Drop an atlas-scripts.js (or .ts) in the dataset root to transform items at build time:

export default {
  transform(item, { allItems, config, col, rootDir }) {
    return { ...item, slug: item.id.toLowerCase() }
  }
}

Translations

heterarchy-atlas translate uses Codex CLI to translate glossary entries. Configuration lives in config.toml:

[languages]
default = "cs"

[languages.cs]
name = "Czech"

[translation]
prompt        = "..."   # bootstrap prompt (first term in a session)
resume_prompt = "..."   # short prompt for subsequent terms

Sessions are stored in .translation-session-{lang} (git-ignored) so terminology stays consistent across terms in the same run.

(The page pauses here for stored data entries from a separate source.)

(** ** What extraction returns *)

(** When [resolveLocals] returns on a value that has locals, every
    recognised key holds the kind of value its block expects and the record
    is the one [extracted] describes. *)
Lemma resolveLocals_returned (Separator : ascii) (localsAsCty : Value)
    (rawLocals : gmap string Value) (r : ResolvedLocals) :
  isNilVal localsAsCty = false ->
  AsValueMap localsAsCty = Returned rawLocals ->
  resolveLocals Separator localsAsCty = Returned r ->
  conforming rawLocals = true /\ r = extracted Separator rawLocals.
Proof.
  intros Hnil Hmap Hr.
  pose proof (resolveLocals_run Separator localsAsCty rawLocals Hnil Hmap) as Hrun.
  destruct (conforming rawLocals).
  - split; [done|]. congruence.
  - destruct Hrun as [msg Hrun]. congruence.
Qed.

Lemma flag_field (Separator : ascii) (rawLocals : gmap string Value)
    (f : ReplaceField) :
  f ∈ flagFields ->
  field f (extracted Separator rawLocals)
  = BoolPointer (boolAt rawLocals (keyOf f)).
Proof.
  unfold flagFields. intros Hf.
  repeat (apply elem_of_cons in Hf as [->|Hf]); try reflexivity.
  by apply elem_of_nil in Hf.
Qed.

Lemma string_field (Separator : ascii) (rawLocals : gmap string Value)
    (f : ReplaceField) :
  f ∈ stringFields ->
  field f (extracted Separator rawLocals)
  = StringValue (stringAt rawLocals (keyOf f)).
Proof.
  unfold stringFields. intros Hf.
  repeat (apply elem_of_cons in Hf as [->|Hf]); try reflexivity.
  by apply elem_of_nil in Hf.
Qed.

(** C5, as the code has it. The boolean flags are tri-state: a flag whose
    key is absent is the nil pointer, and the merge then keeps the parent's
    value; a flag whose key holds a boolean is a pointer to it, and the
    merge then holds that boolean, so an explicit [false] overrides whatever
    the parent has where an unset flag does not. The string fields have two
    states: a key that holds the empty string leaves the same field as an
    absent key, and the merge then keeps the parent's value. *)
Theorem flags_tri_state_strings_two_state (Separator : ascii)
    (localsAsCty : Value) (rawLocals : gmap string Value) (r : ResolvedLocals) :
  isNilVal localsAsCty = false ->
  AsValueMap localsAsCty = Returned rawLocals ->
  resolveLocals Separator localsAsCty = Returned r ->
  (forall f, f ∈ flagFields ->
     (rawLocals !! keyOf f = None ->
      field f r = BoolPointer None
      /\ forall parent,
           field f (mergeResolvedLocals parent r) = field f parent)
     /\ (forall b, rawLocals !! keyOf f = Some (VBool b) ->
           field f r = BoolPointer (Some b)
           /\ forall parent,
                field f (mergeResolvedLocals parent r) = BoolPointer (Some b)))
  /\ (forall f, f ∈ stringFields ->
        (rawLocals !! keyOf f = None -> field f r = StringValue "")
        /\ (forall s, rawLocals !! keyOf f = Some (VString s) ->
              field f r = StringValue s)
        /\ (rawLocals !! keyOf f = None
            \/ rawLocals !! keyOf f = Some (VString "") ->
            forall parent,
              field f (mergeResolvedLocals parent r) = field f parent)).
Proof.
  intros Hnil Hmap Hr.
  destruct (resolveLocals_returned _ _ _ _ Hnil Hmap Hr) as [_ ->].
  split; intros f Hf.
  - pose proof (flag_field Separator rawLocals f Hf) as Hfield.
    unfold boolAt in Hfield. split.
    + intros Hkey. rewrite Hkey in Hfield. split; [done|].
      intros parent. by rewrite field_merge, Hfield.
    + intros b Hkey. rewrite Hkey in Hfield. split; [done|].
      intros parent. by rewrite field_merge, Hfield.
  - pose proof (string_field Separator rawLocals f Hf) as Hfield.
    unfold stringAt in Hfield. repeat split.
    + intros Hkey. by rewrite Hfield, Hkey.
    + intros s Hkey. by rewrite Hfield, Hkey.
    + intros Hkey parent. rewrite field_merge, Hfield.
      by destruct Hkey as [-> | ->].
Qed.

Lemma flags_tri_state_strings_two_state_witness :
  let localsAsCty :=
    VObject [("atlantis_workflow", VString ""); ("atlantis_skip", VBool false)] in
  let r := set_Skip (Some false) zeroLocals in
  let parent :=
    set_AutoPlan (Some true)
      (set_Skip (Some true) (set_AtlantisWorkflow "prod" zeroLocals)) in
  resolveLocals "/" localsAsCty = Returned r
  /\ field FSkip (mergeResolvedLocals parent r) = BoolPointer (Some false)
  /\ field FAutoPlan (mergeResolvedLocals parent r) = BoolPointer (Some true)
  /\ field FAtlantisWorkflow (mergeResolvedLocals parent r) = StringValue "prod".
Proof.
  intros localsAsCty r parent.
  assert (Hr : resolveLocals "/" localsAsCty = Returned r)
    by (vm_compute; reflexivity).
  destruct (flags_tri_state_strings_two_state "/" localsAsCty
              (list_to_map [("atlantis_workflow", VString "");
                            ("atlantis_skip", VBool false)]) r
              eq_refl eq_refl Hr) as [Hflags Hstrings].
  split; [exact Hr|]. split; [|split].
  - assert (Hin : FSkip ∈ flagFields) by (unfold flagFields; repeat constructor).
    destruct (Hflags FSkip Hin) as [_ Hset].
    destruct (Hset false) as [_ Hmerge]; [vm_compute; reflexivity|].
    apply Hmerge.
  - assert (Hin : FAutoPlan ∈ flagFields)
      by (unfold flagFields; repeat constructor).
    destruct (Hflags FAutoPlan Hin) as [Hunset _].
    destruct Hunset as [_ Hkeep]; [vm_compute; reflexivity|].
    rewrite Hkeep. reflexivity.
  - assert (Hin : FAtlantisWorkflow ∈ stringFields)
      by (unfold stringFields; repeat constructor).
    destruct (Hstrings FAtlantisWorkflow Hin) as (_ & _ & Hkeep).
    rewrite Hkeep; [reflexivity|].
    right. vm_compute. reflexivity.
Defined.

(** C5, as the claim has it, fails on the string fields: locals that set
    the workflow to the empty string extract to the same record as locals
    that do not mention it, the record with every field unset, and the merge
    keeps the parent's workflow in both cases. *)
Lemma explicit_empty_string_is_unset :
  resolveLocals "/" (VObject [("atlantis_workflow", VString "")])
  = resolveLocals "/" (VObject [])
  /\ resolveLocals "/" (VObject [("atlantis_workflow", VString "")])
     = Returned zeroLocals
  /\ isSet (field FAtlantisWorkflow zeroLocals) = false
  /\ AtlantisWorkflow
       (mergeResolvedLocals (set_AtlantisWorkflow "prod" zeroLocals) zeroLocals)
     = "prod".
Proof. vm_compute. repeat split; reflexivity. Qed.



(** C7. Reading the prior output returns an error exactly when the output
    file has contents and these fail to decode, and the error is the
    decoder's. A missing file is not an error: the call returns no
    configuration and no error, and logs one line. *)
Theorem readOldConfig_error_iff_malformed `{Output.PriorOutput} :
  (forall e,
     Output.err Output.readOldConfig = Some e
     <-> exists bytes,
           Output.fileAt Output.outputPath = Output.Contents bytes
           /\ (Output.Unmarshal bytes Output.zeroConfig).2 = Some e)
  /\ (Output.fileAt Output.outputPath = Output.Missing ->
      Output.readOldConfig
      = Output.mkReadOldConfig _ None None
          ["Could not find an old config file. Starting from scratch"]).
Proof.
  unfold Output.readOldConfig, Output.ReadFile. split.
  - intros e.
    destruct (Output.fileAt Output.outputPath) as [|reason|bytes]; simpl.
    + split; [done|]. by intros (bytes & Hbytes & _).
    + split; [done|]. by intros (bytes & Hbytes & _).
    + destruct (Output.Unmarshal bytes Output.zeroConfig) as [config [e'|]] eqn:Hyaml;
        simpl.
      * split.
        -- intros [= <-]. exists bytes. by rewrite Hyaml.
        -- intros (bytes' & [= <-] & Herr). rewrite Hyaml in Herr. done.
      * split; [done|].
        intros (bytes' & [= <-] & Herr). rewrite Hyaml in Herr. done.
  - by intros ->.
Qed.

Lemma readOldConfig_error_iff_malformed_witness :
  Output.readOldConfig (H:=Output.examplePriorOutput Output.Missing)
  = Output.mkReadOldConfig _ None None
      ["Could not find an old config file. Starting from scratch"]
  /\ Output.err
       (Output.readOldConfig
          (H:=Output.examplePriorOutput (Output.Contents [Byte.x3a; Byte.x0a])))
     = Some (ExternalError "yaml: did not find expected key").
Proof.
  split.
  - apply (proj2 (readOldConfig_error_iff_malformed
                    (H:=Output.examplePriorOutput Output.Missing))).
    reflexivity.
  - apply (proj1 (readOldConfig_error_iff_malformed
                    (H:=Output.examplePriorOutput
                          (Output.Contents [Byte.x3a; Byte.x0a])))).
    exists [Byte.x3a; Byte.x0a]. split; reflexivity.
Defined.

heterarchy-atlas translate        # interactive — prompts for each stale/missing term
heterarchy-atlas translate cs     # same, explicit language
heterarchy-atlas translate cs tor # translate a single term non-interactively

Datasets

Adding a new dataset

  1. Create the dataset repo with a config.toml, package.json, .github/workflows/deploy.yml, and .gitignore — use an existing dataset as a template.

  2. Add it as a submodule in this repo:

    git submodule add git@github.com:heterarchy-society/<name>.git datasets/<name>
    
  3. Register it in the rebuild workflow — add the repo name to the matrix in .github/workflows/rebuild-datasets.yml:

    repo: ["books", "glossary", "writings", "<name>"]
    

    This ensures the dataset is rebuilt automatically whenever Atlas itself is updated.

  4. Update DATASET_DISPATCH_TOKEN — the token in GitHub repository secrets must have contents: write access to the new repo. Regenerate or update it at github.com/settings/personal-access-tokens.

  5. Update WEB_DISPATCH_TOKEN in the new dataset repo's secrets — this token is used by the dataset's deploy workflow to trigger a website rebuild after each deploy. It needs contents: write access to the heterarchy-society/heterarchy.fyi repo.